Gabon : Le gouvernement est-il au-dessus de la loi ?

Par Nicolas NDONG ESSONO / 31 mai 2021 / 0 commentaire(s)
Comme les gouvernés, les gouvernants sont tenus de respecter les lois et les règlements en vigueur.

Le déploiement des forces de l’ordre pour empêcher une assemblée générale régulière et la façon dont le gouvernement se comporte face à une décision de la Cour constitutionnelle inclinent à se demander si les pouvoirs publics sont dispensés du respect de leurs propres lois et du fonctionnement des institutions. Qu’en est-il du devoir d’exemplarité ?

« Nous avions voulu que cette assemblée générale se tienne dans un lieu privé. Elle se tient maintenant sur un lieu public par la volonté des policiers », s’est plaint Jean Rémy Yama, le président Dynamique unitaire (DU), à l’entame de l’assemblée générale de la centrale syndicale ce 29 mai à Libreville. Et pourtant ce rassemblement prévu de longue date avait été signalé au ministère de l’Intérieur, la tutelle des Forces de police nationale.

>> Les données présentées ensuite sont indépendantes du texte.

(** The arguments of [delegateToStateAgent] by task, with the answer of
    the provider.  A premise the model left out prints as "undefined". *)
Inductive StateTask : Type :=
| InitializeTask (premise : option string)
                 (generated : result StateAgent.InitialStateObject)
| UpdateTask (currentStateCard : StateCard) (newScene : Scene)
             (chosenOption : Choice) (previousScenes : list Scene)
             (generated : result StateAgent.StateUpdateObject).

(** A tool call with the values its [execute] gets from outside: the
    arguments the model wrote, the answer of a provider, the defaults of
    the database.  [DelegateToWorker] stands for the delegations to the
    scene planner, the continuity agent and the audio workers, and
    [SceneOrAudioTool] for the tools on the tables [episode_scenes] and
    [episode_audio]: they touch neither the orchestrator nor the two
    tables of [World], and the code below reads no result of theirs. *)
Inductive ToolInvocation : Type :=
| DelegateToStoryDirector (premise : string)
                          (generated : result EpisodeBible)
| DelegateToStateAgent (task : StateTask)
| DelegateToWorker (toolName : string)
| SceneOrAudioTool (toolName : string)
| SaveEpisode (episode : EpisodeInput) (generatedId now : string)
| LoadEpisode (episodeId : string)
| UpdateEpisodeStats (episodeId : string) (totalScenes totalChoices : Z)
                     (newStatus : option Status) (now : string)
| LoadEpisodeBible (episodeId : string)
| SaveEpisodeBible (episodeId : string) (bible : EpisodeBible)
| CheckEpisodeBibleExists (episodeId : string).

Definition toolNameOf (call : ToolInvocation) : string :=
  match call with
  | DelegateToStoryDirector _ _ => "delegateToStoryDirector"
  | DelegateToStateAgent _ => "delegateToStateAgent"
  | DelegateToWorker toolName => toolName
  | SceneOrAudioTool toolName => toolName
  | SaveEpisode _ _ _ => "saveEpisode"
  | LoadEpisode _ => "loadEpisode"
  | UpdateEpisodeStats _ _ _ _ _ => "updateEpisodeStats"
  | LoadEpisodeBible _ => "loadEpisodeBible"
  | SaveEpisodeBible _ _ => "saveEpisodeBible"
  | CheckEpisodeBibleExists _ => "checkEpisodeBibleExists"
  end.

Inductive ToolSet : Type := StartEpisodeTools | ProcessChoiceTools.

Definition memberOf (name : string) (names : list string) : bool :=
  existsb (String.eqb name) names.

(** The keys of the [tools] object of each of the two calls. *)
Definition offered (tools : ToolSet) (call : ToolInvocation) : bool :=
  match tools, call with
  | StartEpisodeTools, DelegateToStoryDirector _ _ => true
  | ProcessChoiceTools, DelegateToStoryDirector _ _ => false
  | StartEpisodeTools, DelegateToStateAgent _ => true
  | ProcessChoiceTools, DelegateToStateAgent (UpdateTask _ _ _ _ _) => true
  | ProcessChoiceTools, DelegateToStateAgent (InitializeTask _ _) => false
  | StartEpisodeTools, DelegateToWorker name =>
      memberOf name ["delegateToScenePlanner"; "delegateToContinuityAgent";
                     "delegateToAudioWorkers"]
  | ProcessChoiceTools, DelegateToWorker name =>
      memberOf name ["delegateToScenePlanner"; "delegateToContinuityAgent"]
  | StartEpisodeTools, SceneOrAudioTool name =>
      memberOf name ["saveScene"; "loadScenes"; "updateSceneChoice"]
  | ProcessChoiceTools, SceneOrAudioTool name =>
      memberOf name ["saveScene"; "loadScenes"; "updateSceneChoice";
                     "generateMusic"; "generateSFX"; "generateDetailedMusic";
                     "createAudioCueSheet"; "loadEpisodeAudio"]
  | _, SaveEpisode _ _ _ => true
  | _, LoadEpisode _ => true
  | _, UpdateEpisodeStats _ _ _ _ _ => true
  | StartEpisodeTools, LoadEpisodeBible _ => true
  | StartEpisodeTools, SaveEpisodeBible _ _ => true
  | StartEpisodeTools, CheckEpisodeBibleExists _ => true
  | ProcessChoiceTools, LoadEpisodeBible _ => false
  | ProcessChoiceTools, SaveEpisodeBible _ _ => false
  | ProcessChoiceTools, CheckEpisodeBibleExists _ => false
  end.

L’intervention de la police a même causé une situation cocasse. Au lieu qu’elle se tienne dans l’espace clos prévu, en l’occurrence le terrain de basket d’Awendjé, où DU a l’habitude d’organiser ses rassemblements, l’assemblée générale s’est déroulée sur la voie publique, non sans provoquer des désagréments pour les riverains en termes de mobilité.

De plus, le terrain de basket d’Awendjé est un lieu privé. La police a-t-elle le droit d’empêcher une réunion dans une propriété privée sans que la réunion en question ne représente un danger pour la société ? N’est-on pas là face à un cas flagrant d’abus d’autorité ? Certes, la police semble se rendre coutumière du fait, mais doit-on fermer les yeux ?

Les usages veulent que l’exemple vienne d’en haut. Or, dans le règlement des problèmes que DU lui soumet, le gouvernement a adopté une attitude assimilable à la désinvolture quant à un arrêt de la Cour constitutionnelle, dont il sait pourtant que les décisions sont sans appel et à exécuter immédiatement. En effet, jusqu’à la fin de son programme de relance économique avec le Fonds monétaire international (FMI), le gouvernement appliquait les mesures d’austérité que l’institution financière lui avait exigées, alors que la Cour constitutionnelle, dans un arrêt daté du 30 octobre 2018, lui avait enjoint d’annuler lesdites mesures.

Il s’agissait du gel des recrutements, des intégrations, des avancements, des reclassements et du paiement des dettes envers les agents publics. Depuis la fin du programme avec le FMI, le gouvernement a rouvert les dossiers des fonctionnaires. Mais pas à un rythme satisfaisant, aux yeux de DU et des autres centrales syndicales.

Si les gouvernants sont les premiers à ignorer les injonctions de la Cour constitutionnelle, seront-ils encore fondés à exiger des gouvernés la déférence qu’ils doivent à la Haute juridiction ? Il en est de même du respect des mesures restrictives dans la lutte contre la pandémie de la Covid 19. Des ministres ont organisé des rassemblements au plus fort de la crise sanitaire, alors que le gouvernement maintenait les lieux de culte fermés. Il s’était ensuivi une grogne de la Conférence épiscopale, qui avait décidé d’ouvrir les églises catholiques de sa propre initiative.

Il est donc à craindre un affaiblissement de l’autorité de l’Etat, si les gouvernants persistent dans la violation de la loi. Nul n’est censé ignorer la loi et nul n’est au-dessus de la loi.